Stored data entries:
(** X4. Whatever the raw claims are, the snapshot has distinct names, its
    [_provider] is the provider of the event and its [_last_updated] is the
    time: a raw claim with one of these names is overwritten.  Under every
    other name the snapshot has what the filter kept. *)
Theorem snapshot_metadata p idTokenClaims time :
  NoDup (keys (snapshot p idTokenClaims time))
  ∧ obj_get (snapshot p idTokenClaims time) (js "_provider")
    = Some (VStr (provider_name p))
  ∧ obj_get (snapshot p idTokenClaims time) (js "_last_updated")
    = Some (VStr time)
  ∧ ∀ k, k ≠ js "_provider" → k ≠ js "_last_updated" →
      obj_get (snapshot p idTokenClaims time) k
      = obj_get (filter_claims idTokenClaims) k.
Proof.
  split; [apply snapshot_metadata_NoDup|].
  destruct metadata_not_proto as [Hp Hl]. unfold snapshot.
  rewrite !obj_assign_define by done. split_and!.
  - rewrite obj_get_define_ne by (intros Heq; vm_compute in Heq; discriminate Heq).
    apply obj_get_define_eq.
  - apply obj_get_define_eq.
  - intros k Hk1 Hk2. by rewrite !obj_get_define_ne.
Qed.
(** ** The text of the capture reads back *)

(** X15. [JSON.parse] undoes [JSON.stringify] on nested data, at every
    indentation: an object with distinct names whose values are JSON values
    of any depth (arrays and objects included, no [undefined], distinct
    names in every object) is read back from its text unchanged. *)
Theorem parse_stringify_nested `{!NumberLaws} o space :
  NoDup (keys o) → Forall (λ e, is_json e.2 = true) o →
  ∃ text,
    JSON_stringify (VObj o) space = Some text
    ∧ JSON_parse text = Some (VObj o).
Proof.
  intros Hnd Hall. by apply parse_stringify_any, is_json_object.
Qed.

■ **Action item**: For each line above that contains "rewrite", make a copy.

■ **Answer box**:
  rewrite !obj_assign_define by done. split_and!.
  - rewrite obj_get_define_ne by (intros Heq; vm_compute in Heq; discriminate Heq).
  - intros k Hk1 Hk2. by rewrite !obj_get_define_ne.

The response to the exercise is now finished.